Currently on RISC-V checked addition requires 4 dependent instructions, so its throughput is about 1 addition/cycle.

brucehoult · on June 19, 2023

> Then add multiple overflow checking units.

You can't.

With your favoured ISA style you can't just put 4 or 8 checked overflow add instructions in a row and run them all in parallel because they all write to the same condition code flag. You have to put conditional branches between them.

Or, if you want an overflowing add to trap then you can't do anything critical in the following instructions until you know whether the first one traps or not e.g. if the instructions are like "add r1,(r0)+; add r2,(r0)+; add r3,(r0)+; add r4,(r0)+". In this example you can't write back the updated r0 value until you know whether the instruction traps of not. Even worse if you reverse the operands and have a RMW instruction.
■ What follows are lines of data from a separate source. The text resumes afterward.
Lemma runDeckOps_master ops d :
  startingDeckList (runDeckOps d ops) = startingDeckList d.
Proof.
  revert d. induction ops as [|op ops IH]; intros d; simpl; [done|].
  unfold runDeckOps in IH. by rewrite IH, runDeckOp_master.
Qed.

(** C9. After every call of [shuffle] the playing list is a permutation of
    the starting list (the same cards, each as often), every card of it shows
    its back, and the starting list is the one from before the call; it is
    still that list after any further sequence of [shuffle] and [getCard]
    calls. *)
Theorem shuffle_permutes_conceals_keeps_master (d : Deck) (g : Rng) (later : list DeckOp) :
  let d' := (shuffle d g).1 in
  playingDeckList d' ≡ₚ startingDeckList d' /\
  (forall c, c ∈ playingDeckList d' -> images d' c = back) /\
  startingDeckList d' = startingDeckList d /\
  startingDeckList (runDeckOps d' later) = startingDeckList d.
Proof.
  intros d'. subst d'. repeat split.
  - rewrite shuffle_master. apply shuffle_live.
  - intros c Hc. apply shuffle_concealed. by rewrite <- (shuffle_live d g).
  - apply shuffle_master.
  - by rewrite runDeckOps_master, shuffle_master.
Qed.

(* ===================================================================== *)
(** * One advance of the engine *)
(* ===================================================================== *)

Lemma pop_snoc2 {A} (l : list A) (a b : A) : pop (l ++ [a; b]) = Some (b, l ++ [a]).
Proof.
  replace (l ++ [a; b]) with ((l ++ [a]) ++ [b]) by (by rewrite <- (assoc_L (++))).
  apply pop_snoc.
Qed.

(** Attribute reads of assigned states, innermost assignment first. *)
Ltac attrs :=
  cbv [set_oDeck set_roundNumber set_cardsSet set_playerScore set_npcScore
       set_warNumber set_warMode set_anotherWar set_stack set_stackCardsToShow
       set_playerCardList set_npcCardList set_playerLaidCard set_npcLaidCard
       set_messageText set_gameOverText set_winnerText
       afterTie afterForfeit withTexts
       oDeck roundNumber cardsSet playerScore npcScore warNumber warMode
       anotherWar stack stackCardsToShow playerCardList npcCardList
       playerLaidCard npcLaidCard messageText gameOverText winnerText].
codedokode · on June 19, 2023

> With your favoured ISA style you can't just put 4 or 8 checked overflow add instructions in a row and run them all in parallel because they all write to the same condition code flag.

This can be implemented using traps, without flags. And RISC-V supports delayed exceptions, which makes the implementation easier.

> In this example you can't write back the updated r0 value until you know whether the instruction traps of not.

RISC-V supports delayed exceptions, so you actually can.